Wohlstand in Deutschland ist gefährdet

Ohne Ingenieure und technische Fachkräfte kann der digitale Wandel allerdings nicht gelingen. Axel Plünnecke vom Institut der deutschen Wirtschaft in Köln sieht dadurch sogar den Wohlstand in Deutschland gefährdet. „Wir brauchen diese Fachkräfte für Innovation, damit unsere Unternehmen wettbewerbsfähig sind, aber auch, damit wir unsere Ziele der Nachhaltigkeit umsetzen können“, so Plünnecke in einem Interview mit „SWR Aktuell“.

„Wenn das nicht der Fall ist, dann geht die Wettbewerbsfähigkeit ein Stück verloren. Oder Unternehmen müssen stärker auch in andere Regionen verlagern“, befürchtet Plünnecke.

Prüfung der Qualifizierung muss unkomplizierter werden

Wer kann aber die Lücke füllen? Oft wird darüber diskutiert, dass man auf Fachkräfte aus dem Ausland zurückgreifen könne. Der Verband Deutscher Ingenieure warf der Politik schon im Mai letzten Jahres in diesem Bereich zu wenige Engagement vor. „Wir benötigen ein den Bedarfen angemessenes Fachkräfteeinwanderungsgesetz, das klare Wege auf den deutschen Arbeitsmarkt aufzeigt und die Bürokratie auf ein überschaubares Maß reduziert“, sagte Ingo Rauhut, Geschäftsführer des VDI-Fachbeirates Beruf & Arbeitsmarkt damals. „Darüber hinaus müssen wir an unserer Willkommenskultur arbeiten, so dass Ingenieure aus dem Ausland und ausländische Studierende der Ingenieurwissenschaften dauerhaft in Deutschland bleiben wollen.“

Um Deutschland für Fachkräfte aus aller Welt attraktiver zu machen, müssten Gleichwertigkeitsprüfungen der beruflichen beziehungsweise akademischen Qualifikationen möglichst schnell und unkompliziert durchgeführt werden. „In der Praxis führen Einzelfallprüfungen bei Anerkennungsverfahren bisher immer wieder zu kaum nachvollziehbaren Verzögerungen. Von hoher Bedeutung ist, dass durch eine Beschleunigung der Anerkennungsverfahren ein Beitrag zur Bewältigung des Fachkräftemangels geleistet wird, aber gleichzeitig auch Qualitätsstandards gewahrt bleiben“, sagt Dr. Thomas Kiefer, Referent für Internationale Berufspolitik beim VDI.

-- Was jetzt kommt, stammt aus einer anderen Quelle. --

(** The rows of the strategy from one day of their series to the next. *)
Lemma optimal_step (tr : Z -> bool) (pr : Z -> string -> Qc)
    (s : string) (sd ed : Z) (sv : Qc) (series : list (Z * Qc))
    (k : nat) (dp : Z) (vp : Qc) (d : Z) (v : Qc) :
  run tr pr (trade_rows pr s 0 (trading_days tr sd ed)) sv 0 0
  = Ok series ->
  nth_error series k = Some (dp, vp) ->
  nth_error series (S k) = Some (d, v) ->
  (sd <= dp)%Z ->
  v = vp + qz 1000 * py_abs (pr d s - pr dp s).
Proof.
  intros Hrun Hk HSk Hsd.
  rewrite (value_closed_form tr pr _ sv 0 0 series d v Hrun
             (nth_error_In _ _ HSk)).
  rewrite (value_closed_form tr pr _ sv 0 0 series dp vp Hrun
             (nth_error_In _ _ Hk)).
  destruct (run_index tr pr _ sv 0 0 series Hrun) as [Hi _].
  set (T := trading_days tr sd ed) in *.
  set (rows := trade_rows pr s 0 T) in *.
  assert (Hadj : (dp < d)%Z /\
                 forall x, In x (window tr rows) -> (x <= dp)%Z \/ (d <= x)%Z).
  { apply (sorted_adjacent (window tr rows) (window_sorted tr rows) k).
    - rewrite <- Hi, nth_error_map, Hk. reflexivity.
    - rewrite <- Hi, nth_error_map, HSk. reflexivity. }
  destruct Hadj as [Hlt Hbetween].
  assert (Hrd : forall o, In o rows -> In (Date o) T)
    by (intro o; apply trade_rows_In_date).
  assert (Hsub : forall x, In x T -> In x (window tr rows)).
  { intros x Hx. pose proof (trade_rows_dates pr s T 0) as Hdates.
    fold rows in Hdates. pose proof (trading_days_sorted tr sd ed) as Hs.
    fold T in Hs. rewrite <- Hdates in Hs, Hx.
    destruct rows as [|o rest]; [destruct Hx|].
    apply in_window. cbn [map] in Hs, Hx.
    pose proof (sorted_head_min (Date o) (map Date rest) Hs x Hx) as H1.
    pose proof (sorted_last_max (map Date rest) (Date o) Hs x Hx) as H2.
    rewrite last_map in H2. split; [|lia].
    change (Date o :: map Date rest) with (map Date (o :: rest)) in Hx.
    rewrite Hdates in Hx. apply trading_days_In in Hx. tauto. }
  assert (Hwin : forall x, In x (window tr rows) -> (sd <= x)%Z ->
                           In x T).
  { intros x Hx Hge. apply trading_days_In.
    split; [exact (window_trading tr rows x Hx)|]. split; [exact Hge|].
    destruct rows as [|o rest] eqn:Er; [destruct Hx|].
    apply in_window in Hx.
    assert (Hl : In (Date (last rest o)) T) by (apply Hrd; apply last_In).
    apply trading_days_In in Hl. lia. }
  assert (Hdp : In dp T).
  { apply Hwin; [|exact Hsd]. rewrite <- Hi.
    apply (in_map fst series (dp, vp)). exact (nth_error_In _ _ Hk). }
  assert (Hd : In d T).
  { apply Hwin; [|lia]. rewrite <- Hi.
    apply (in_map fst series (d, v)). exact (nth_error_In _ _ HSk). }
  apply In_nth_error in Hdp. destruct Hdp as [j Hj].
  assert (HSj : nth_error T (S j) = Some d).
  { apply (sorted_next T (trading_days_sorted tr sd ed) j dp d Hj Hd Hlt).
    intros x Hx. apply Hbetween. now apply Hsub. }
  rewrite (worth_step pr s rows sv dp d).
  - pose proof (held_trade_rows pr s T (trading_days_sorted tr sd ed)
                  0 j dp d Hj HSj) as Hh.
    rewrite Qcplus_0_l in Hh. fold rows in Hh.
    rewrite Hh, gain_target. reflexivity.
  - intros o Ho _. exact (trade_rows_symbol pr s T 0 o Ho).
  - intros o Ho _. apply Hbetween, Hsub, Hrd, Ho.
  - lia.
Qed.

(** X17.  Without costs, the series of the strategy's rows gains, from
    each day on or after [sd] to the next, 1000 times the size of the
    move of the price: from [sd] on it never goes down. *)
Theorem optimal_gain_day_over_day (tr : Z -> bool)
    (pr : Z -> string -> Qc) (s : string) (syms : list string)
    (sd ed : Z) (sv0 : Qc) (rows : list order) (sv : Qc)
    (series : list (Z * Qc)) (k : nat) (dp : Z) (vp : Qc) (d : Z)
    (v : Qc) :
  testPolicy tr pr (s :: syms) sd ed sv0 = Ok rows ->
  run tr pr rows sv 0 0 = Ok series ->
  nth_error series k = Some (dp, vp) ->
  nth_error series (S k) = Some (d, v) ->
  (sd <= dp)%Z ->
  v = vp + qz 1000 * py_abs (pr d s - pr dp s) /\ vp <= v.
Proof.
  intros E Hrun Hk HSk Hsd. apply testPolicy_inv in E. subst rows.
  pose proof (optimal_step tr pr s sd ed sv series k dp vp d v
                Hrun Hk HSk Hsd) as Hv.
  split; [exact Hv|].
  rewrite Hv. rewrite <- (Qcplus_0_r vp) at 1.
  apply Qcplus_le_compat; [apply Qcle_refl|].
  apply Qcmult_nonneg; [|apply py_abs_nonneg].
  unfold Qcle. vm_compute. discriminate.
Qed.

Lemma optimal_gain_witness :
  snd (nth 2 seesaw_series (0%Z, 0))
  = snd (nth 1 seesaw_series (0%Z, 0))
    + qz 1000 * py_abs (seesaw 2 "JPM" - seesaw 1 "JPM") /\
  snd (nth 1 seesaw_series (0%Z, 0)) <= snd (nth 2 seesaw_series (0%Z, 0)).
Proof.
  apply (optimal_gain_day_over_day every_day seesaw "JPM"%string [] 1 4
           (qz 100000) seesaw_rows (qz 100000) seesaw_series 1 1
           (snd (nth 1 seesaw_series (0%Z, 0))) 2).
  - reflexivity.
  - vm_compute. reflexivity.
  - vm_compute. reflexivity.
  - vm_compute. reflexivity.
  - lia.
Defined.

(** X18.  The strategy is an upper bound.  Take any frame of orders
    whose rows with a side are in [symbols[0]] and dated from [sd] to
    [ed], and which holds at most 1000 shares, long or short, at the end
    of every trading day of the range.  Without costs and from the same
    starting cash, on every day that both series have, its value is at
    most the value of the rows of [testPolicy]. *)
Theorem no_orders_beat_testPolicy (tr : Z -> bool)
    (pr : Z -> string -> Qc) (s : string) (syms : list string)
    (sd ed : Z) (sv0 : Qc) (rows os : list order) (sv : Qc)
    (series series' : list (Z * Qc)) (d : Z) (v v' : Qc) :
  testPolicy tr pr (s :: syms) sd ed sv0 = Ok rows ->
  run tr pr rows sv 0 0 = Ok series ->
  run tr pr os sv 0 0 = Ok series' ->
  (forall o, In o os -> has_side o = true ->
             Symbol o = s /\ (sd <= Date o <= ed)%Z) ->
  (forall x, In x (trading_days tr sd ed) ->
             - qz 1000 <= held os x /\ held os x <= qz 1000) ->
  In (d, v) series -> In (d, v') series' -> v' <= v.
Proof.
  intro E. apply testPolicy_inv in E. subst rows.
  apply optimal_series.
Qed.

Lemma no_orders_beat_testPolicy_witness :
  snd (nth 2 half_series (0%Z, 0)) <= snd (nth 3 seesaw_series (0%Z, 0)).
Proof.
  apply (no_orders_beat_testPolicy every_day seesaw "JPM"%string [] 1 4
           (qz 100000) seesaw_rows half_orders (qz 100000)
           seesaw_series half_series 3).
  - reflexivity.
  - vm_compute. reflexivity.
  - vm_compute. reflexivity.
  - intros o [<-|[<-|[]]] _; split; try reflexivity; simpl; lia.
  - intros x Hx. vm_compute in Hx.
    destruct Hx as [<-|[<-|[<-|[<-|[]]]]];
      split; unfold Qcle; vm_compute; discriminate.
  - apply (nth_error_In seesaw_series 3). vm_compute. reflexivity.
  - apply (nth_error_In half_series 2). vm_compute. reflexivity.
Defined.

(** * [benchmark] *)

Lemma window_benchmark (tr : Z -> bool) (s : string) (sd ed : Z) :
  window tr (benchmark_orders s sd ed) = trading_days tr sd ed.
Proof.
  unfold window, benchmark_orders, trading_days. cbn [last Date].
  now rewrite Z.add_simpl_r.
Qed.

Dabei müsse einer uneinheitlichen Rechtsauslegung entgegengewirkt werden, beispielsweise durch zentrale Eingangs- und Bearbeitungsstellen, die sich auf zügige Anerkennungsverfahren spezialisieren. Zum anderen müsse die für die Gleichwertigkeitsfeststellung zuständige Zentralstelle für ausländisches Bildungswesen (ZAB) gestärkt werden.

„Chancenkarte“ soll Deutschland attraktiver machen

Im vergangenen November hat die Bundesregierung sogenannte „Eckpunkte Fachkräfteeinwanderung aus Drittstaaten“ beschlossen. Damit soll das Fachkräfteeinwanderungsgesetz, das seit März 2020 in Kraft ist, weiterentwickelt werden. Ziel ist es, Fachkräfte aus Drittstaaten noch einfacher und schneller für den deutschen Arbeitsmarkt zu gewinnen. Gleichzeitig sollen Menschen aus Ländern außerhalb der EU bessere Möglichkeiten erhalten, in Deutschland eine Arbeitsstelle zu finden. Solche Menschen sollen ein Jahr in Deutschland leben können, wenn sie bestimmte Kriterien erfüllen. Das soll eine sogenannte „Chancenkarte“ regeln.

Mit diesen Maßnahmen möchte sich Deutschland als attraktives Einwanderungsland präsentieren. „Die Vorstellung, dass per se alle Fachkräfte der Welt nach Deutschland kommen wollen, ist leider eine Illusion“, sagte Bundesarbeitsminister Hubertus Heil (SPD) damals bei der Vorstellung der Eckpunkte. Das liege auch an der deutschen Sprache, die ein Wettbewerbsnachteil etwa gegenüber angelsächsisch geprägten Ländern bedeute. Mit der Wirtschaft werde man gemeinsam an einer Anwerbestrategie mit gezielten Aktionen in bestimmten Ländern arbeiten, kündigte Heil an.